20/11/2019 ore 14:47
Nessuna traccia dell'uomo scomparso, i sommozzatori continuano a scandagliare i fondali del lago Aia
Il 61enne scomparso due giorni fa dalla propria abitazione della zona di Collescipoli non è ancora stato ritrovato. E con il trascorrere delle ore si fa sempre più drammaticamente ipotizzabile che l’uomo possa essere caduto nel canale Recentino e che il suo corpo possa essere stato trascinato fin nelle acque del lago Aia. Per tutta la giornata di ieri sono proseguite le ricerche da parte dei vigili del fuoco e di carabinieri, ai quali si è aggiunto un equipaggio del gruppo sommozzatori dei vigili del fuoco di Roma. Gli specialisti si sono gettati in acqua ed hanno passato in rassegna lunghi tratti del canale e ampie porzioni del lago, senza però trovare alcunché. Sugli insidiosi fondali dell’invaso artificiale narnese solo una fitta vegetazione e tanta melma. Ad un certo punto le ricerche si sono concentrate in prossimità delle paratoie che formano la diga, ma anche qui i controlli hanno dato esito negativo. Stamattina l’azienda che gestisce il lago proverà ad abbassare sensibilmente il livello delle acque, in modo che se il corpo del pensionato dovesse essere andato a fondo, questo per effetto del dislivello dovrebbe tornare a galla.
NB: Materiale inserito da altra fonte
(* ===== verification/Filterlog.v ===== *)
(** * Filterlog: the parser of adapters/pfsense_filterlog_adapter.py

    From the text of a syslog packet to the fields of a pfSense filterlog
    line: the sanitized text, the csv module's reader, the marker, and the
    fields with their checks. *)

From S2P Require Import Prelude PyText PyFloat PyValue IpAddress AddressText.

Open Scope Z_scope.

Definition MAX_PACKET_BYTES : Z := 4096.
Definition MAX_SUMMARY_CHARS : nat := 160.

(** ** Characters *)

(** [UNSAFE_CONTROL_PATTERN]. *)
Definition unsafe_control (c : ascii) : bool :=
  let n := N_of_ascii c in
  ((n <=? 8) || (n =? 11) || (n =? 12) || ((14 <=? n) && (n <=? 31)) || (n =? 127))%N.

Fixpoint drop_chars (p : ascii -> bool) (s : string) : string :=
  match s with EmptyString => EmptyString | String c s => if p c then drop_chars p s else String c (drop_chars p s) end.

Definition sanitize_text (s : string) : string := strip (drop_chars unsafe_control s).

Definition sanitize_pfsense_text (value : pyval) : string := if is_none value then "" else sanitize_text (py_str value).

(** [\w] of the re module: [str.isalnum] or an underscore. *)
Definition word_char (c : ascii) : bool :=
  let n := N_of_ascii c in
  is_digit c || is_lower_alpha (lower_char c) || Ascii.eqb c "_" ||
  (existsb (N.eqb n) [170; 178; 179; 181; 185; 186; 188; 189; 190] ||
   ((192 <=? n) && negb (n =? 215) && negb (n =? 247)))%N.

(** [str.isdigit] of one character: superscripts are digits too. *)
Definition is_digit_char (c : ascii) : bool := is_digit c || existsb (N.eqb (N_of_ascii c)) [178; 179; 185]%N.
Definition isdigit (s : string) : bool := negb (is_empty s) && all_chars is_digit_char s.

Definition newline : ascii := ascii_of_N 10.
Definition carriage_return : ascii := ascii_of_N 13.
Definition quote_char : ascii := ascii_of_N 34.

(** ** csv.reader, the excel dialect *)

Inductive csv_state := StartRecord | StartField | InField | InQuoted | QuoteInQuoted | EatNewlines.

#[export] Instance csv_state_eq_dec : EqDecision csv_state.
Proof. solve_decision. Defined.

(** The fields saved and the one being read, in order. *)
Record csv_reader := CsvReader { cr_state : csv_state; cr_fields : list string; cr_field : string }.

Definition save_field (st : csv_state) (r : csv_reader) : csv_reader := CsvReader st (cr_fields r ++ [cr_field r]) "".
Definition add_char (st : csv_state) (c : ascii) (r : csv_reader) : csv_reader :=
  CsvReader st (cr_fields r) (cr_field r +:+ String c EmptyString).
Definition set_csv_state (st : csv_state) (r : csv_reader) : csv_reader := CsvReader st (cr_fields r) (cr_field r).

Definition line_end (c : ascii) : bool := Ascii.eqb c newline || Ascii.eqb c carriage_return.

(** A character at the start of a field and inside an unquoted one. *)
Definition csv_start_field (c : ascii) (r : csv_reader) : csv_reader :=
  if line_end c then save_field EatNewlines r
  else if Ascii.eqb c quote_char then set_csv_state InQuoted r
  else if Ascii.eqb c "," then save_field StartField r
  else add_char InField c r.
Definition csv_in_field (c : ascii) (r : csv_reader) : csv_reader :=
  if line_end c then save_field EatNewlines r
  else if Ascii.eqb c "," then save_field StartField r
  else add_char InField c r.

(** One character; [None] is csv.Error. *)
Definition csv_char (r : csv_reader) (c : ascii) : option csv_reader :=
  match cr_state r with
  | StartRecord => Some (if line_end c then set_csv_state EatNewlines r else csv_start_field c r)
  | StartField => Some (csv_start_field c r)
  | InField => Some (csv_in_field c r)
  | InQuoted => Some (if Ascii.eqb c quote_char then set_csv_state QuoteInQuoted r else add_char InQuoted c r)
  | QuoteInQuoted => Some (if Ascii.eqb c quote_char then add_char InQuoted c r else csv_in_field c r)
  | EatNewlines => if line_end c then Some r else None
  end.

(** The end of a line of the input. *)
Definition csv_end_of_line (r : csv_reader) : csv_reader :=
  match cr_state r with
  | StartRecord | InQuoted => r
  | StartField | InField | QuoteInQuoted => save_field StartRecord r
  | EatNewlines => set_csv_state StartRecord r
  end.

Fixpoint csv_line (r : csv_reader) (line : string) : option csv_reader :=
  match line with
  | EmptyString => Some (csv_end_of_line r)
  | String c line => match csv_char r c with Some r => csv_line r line | None => None end
  end.

(** The lines of a StringIO, with their newlines. *)
Fixpoint io_lines (s : string) : list string :=
  match s with
  | EmptyString => []
  | String c s' =>
      if Ascii.eqb c newline then String c EmptyString :: io_lines s'
      else match io_lines s' with [] => [String c EmptyString] | l :: ls => String c l :: ls end
  end.

(** The first record; [None] when the reader raises or is exhausted. *)
Fixpoint csv_record (r : csv_reader) (lines : list string) : option (list string) :=
  match lines with
  | [] => if negb (is_empty (cr_field r)) || bool_decide (cr_state r = InQuoted)
          then Some (cr_fields (save_field StartRecord r)) else None
  | line :: lines =>
      match csv_line r line with
      | None => None
      | Some r => if bool_decide (cr_state r = StartRecord) then Some (cr_fields r) else csv_record r lines
      end
  end.

Definition parse_csv_fields (payload : string) : list string :=
  default [] (csv_record (CsvReader StartRecord [] "") (io_lines payload)).

(** ** The marker *)

Fixpoint take_decimal (s : string) : string :=
  match s with String c s' => if is_digit c then take_decimal s' else s | EmptyString => EmptyString end.

(** [(?:\[\d+\])?]: what follows it; nothing else can follow the marker than
    what it matches or a colon. *)
Definition skip_pid (s : string) : string :=
  match s with
  | String "[" (String c rest) =>
      if is_digit c then match take_decimal rest with String "]" t => t | _ => s end else s
  | _ => s
  end.

(** [filterlog(?:\[\d+\])?:\s*(.+)$] at the start of a text that does not
    end in a space: the group. *)
Definition marker_here (s : string) : option string :=
  match drop_prefix "filterlog" s with
  | None => None
  | Some s =>
      match skip_pid s with
      | String ":" rest =>
          let payload := lstrip rest in
          if is_empty payload || char_in newline payload then None else Some payload
      | _ => None
      end
  end.

(** [re.search] of the marker after [\b]. *)
Fixpoint find_marker (after_word : bool) (s : string) : option string :=
  match (if after_word then None else marker_here s) with
  | Some payload => Some payload
  | None => match s with EmptyString => None | String c s' => find_marker (word_char c) s' end
  end.

(** ** Fields *)

Definition field (fields : list string) (index : nat) : pyval := opt_text (fields !! index).
Definition clean (value : pyval) : string := sanitize_pfsense_text value.
Definition clean_field (fields : list string) (index : nat) : string := clean (field fields index).

Definition actions : list string := ["block"; "pass"].

Definition extract_filterlog_payload (syslog_text : string) : option string :=
  let text := sanitize_text syslog_text in
  match find_marker false text with
  | Some payload => Some (sanitize_text payload)
  | None =>
      let fields := parse_csv_fields text in
      if (22 <=? length fields)%nat && str_in (clean_field fields 6) actions then Some text else None
  end.

Definition PFSENSE_VALID_PROTOCOLS : list string :=
  ["ah"; "carp"; "esp"; "gre"; "icmp"; "igmp"; "ipencap"; "ospf"; "pfsync"; "pim"; "sctp"; "tcp"; "udp"].
Definition PFSENSE_TEXTUAL_ICMP_TYPES : list string :=
  ["maskreply"; "needfrag"; "parameterprob"; "paramprob"; "redirect"; "reply"; "request"; "timexceed"; "tstamp";
   "tstampreply"; "unreach"; "unreachport"; "unreachproto"].

Definition validated_ip (value : pyval) : option string :=
  match parse_ip (clean value) with
  | Ok a => if ip_v6 a then None else Some (ip_text a)
  | Raise _ => None
  end.

(** [int(text)] of a text that is not empty, when it lies in [0, top]. *)
Definition bounded_int (top : Z) (value : pyval) : option Z :=
  let text := clean value in
  if is_empty text then None
  else match parse_int text with
       | Some n => if (0 <=? n) && (n <=? top) then Some n else None
       | None => None
       end.
Definition optional_port (value : pyval) : option Z := bounded_int 65535 value.
Definition optional_icmp_value (value : pyval) : option Z := bounded_int 255 value.

Definition all_decimal_fields (fields : list string) (indexes : list nat) : bool :=
  forallb (fun i => isdigit (clean_field fields i)) indexes.

(** The reason of a refusal, or the type and code. *)
Definition parse_icmp_fields (fields : list string) : string + (pyval * option Z) :=
  let type_text := lower (clean_field fields 20) in
  let invalid := inl "invalid_icmp_details" in
  match optional_icmp_value (PStr type_text) with
  | Some numeric_type =>
      let code_text := clean_field fields 21 in
      match optional_icmp_value (PStr code_text) with
      | None => if negb (is_empty code_text) then inl "invalid_icmp_code" else inr (PInt numeric_type, None)
      | Some code => inr (PInt numeric_type, Some code)
      end
  | None =>
      if negb (str_in type_text PFSENSE_TEXTUAL_ICMP_TYPES) then inl "invalid_icmp_type"
      else if (if str_in type_text ["request"; "reply"; "tstamp"] then negb (all_decimal_fields fields [21; 22]%nat)
               else if String.eqb type_text "tstampreply" then negb (all_decimal_fields fields [21; 22; 23; 24; 25]%nat)
               else if str_in type_text ["unreachproto"; "needfrag"]
               then bool_decide (validated_ip (field fields 21) = None) || negb (all_decimal_fields fields [22]%nat)
               else if String.eqb type_text "unreachport"
               then bool_decide (validated_ip (field fields 21) = None) || negb (all_decimal_fields fields [22]%nat) ||
                    bool_decide (optional_port (field fields 23) = None)
               else is_empty (clean_field fields 21))
           then invalid
      else inr (PStr type_text, None)
  end.

(** ** The parsed line *)

Record filterlog := FilterlogLine {
  fl_rule_id : option string;
  fl_tracker : option string;
  fl_interface : option string;
  fl_action : string;
  fl_direction : option string;
  fl_ip_version : string;
  fl_protocol : string;
  fl_source_ip : string;
  fl_destination_ip : string;
  fl_source_port : option Z;
  fl_destination_port : option Z;
  fl_tcp_flags : option string;
  fl_icmp_type : pyval;
  fl_icmp_code : option Z;
}.

(** [text or None]. *)
Definition text_or_none (s : string) : option string := if is_empty s then None else Some s.

(** The ports and flags, or the ICMP type and code, of a line. *)
Definition protocol_fields (fields : list string) (protocol : string)
    : string + (option Z * option Z * option string * pyval * option Z) :=
  if str_in protocol ["tcp"; "udp"] then
    match optional_port (field fields 20), optional_port (field fields 21) with
    | Some s, Some d =>
        inr (Some s, Some d,
             if String.eqb protocol "tcp" then text_or_none (upper (clean_field fields 23)) else None, PNone, None)
    | _, _ => inl "invalid_port"
    end
  else if String.eqb protocol "icmp" then
    match parse_icmp_fields fields with
    | inl reason => inl reason
    | inr (icmp_type, icmp_code) => inr (None, None, None, icmp_type, icmp_code)
    end
  else inr (None, None, None, PNone, None).

Definition parse_filterlog_fields (fields : list string) : string + filterlog :=
  if (length fields <? 20)%nat then inl "not_enough_fields"
  else
    let action := lower (clean_field fields 6) in
    let direction := lower (clean_field fields 7) in
    let ip_version := clean_field fields 8 in
    let protocol := lower (clean_field fields 16) in
    if negb (String.eqb ip_version "4") then inl "unsupported_ip_version"
    else if negb (str_in protocol PFSENSE_VALID_PROTOCOLS) then inl "unsupported_protocol"
    else if negb (str_in action actions) then inl "unsupported_action"
    else
      match validated_ip (field fields 18), validated_ip (field fields 19) with
      | Some source_ip, Some destination_ip =>
          match protocol_fields fields protocol with
          | inl reason => inl reason
          | inr (source_port, destination_port, tcp_flags, icmp_type, icmp_code) =>
              inr (FilterlogLine (text_or_none (clean_field fields 0)) (text_or_none (clean_field fields 3))
                     (text_or_none (clean_field fields 4)) action (text_or_none direction) ip_version protocol source_ip
                     destination_ip source_port destination_port tcp_flags icmp_type icmp_code)
          end
      | _, _ => inl "invalid_ip_address"
      end.

(** ** Examples *)

Definition ex_tcp_line : string :=
  "<134>Jan  5 10:11:12 fw filterlog[4321]: 5,,,1000000103,igb0,match,block,in,4,0x0,,64,0,0,DF,6,tcp,60,198.51.100.7,203.0.113.9,51515,22,0,S,1,,64240,,mss".

Example marker_found : extract_filterlog_payload ex_tcp_line =
  Some "5,,,1000000103,igb0,match,block,in,4,0x0,,64,0,0,DF,6,tcp,60,198.51.100.7,203.0.113.9,51515,22,0,S,1,,64240,,mss".
Proof. by vm_compute. Qed.

Example quoted_fields : parse_csv_fields "a,b c,,d" = ["a"; "b c"; ""; "d"].
Proof. by vm_compute. Qed.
Ma si tratta di espedienti che fanno parte di un protocollo che si applica quando scompare qualcuno in prossimità di un corso d’acqua perché nessuno può affermare con certezza che il 61enne sia caduto in acqua e sia poi affogato. L’uomo è un ex dipendente delle acciaierie e da qualche tempo era andato in pensione; a trepidare per la sua sorte sono la moglie e le due figlie, le quali sperano con tutto il cuore che il loro congiunto si trovi in qualsiasi parte, ma vivo.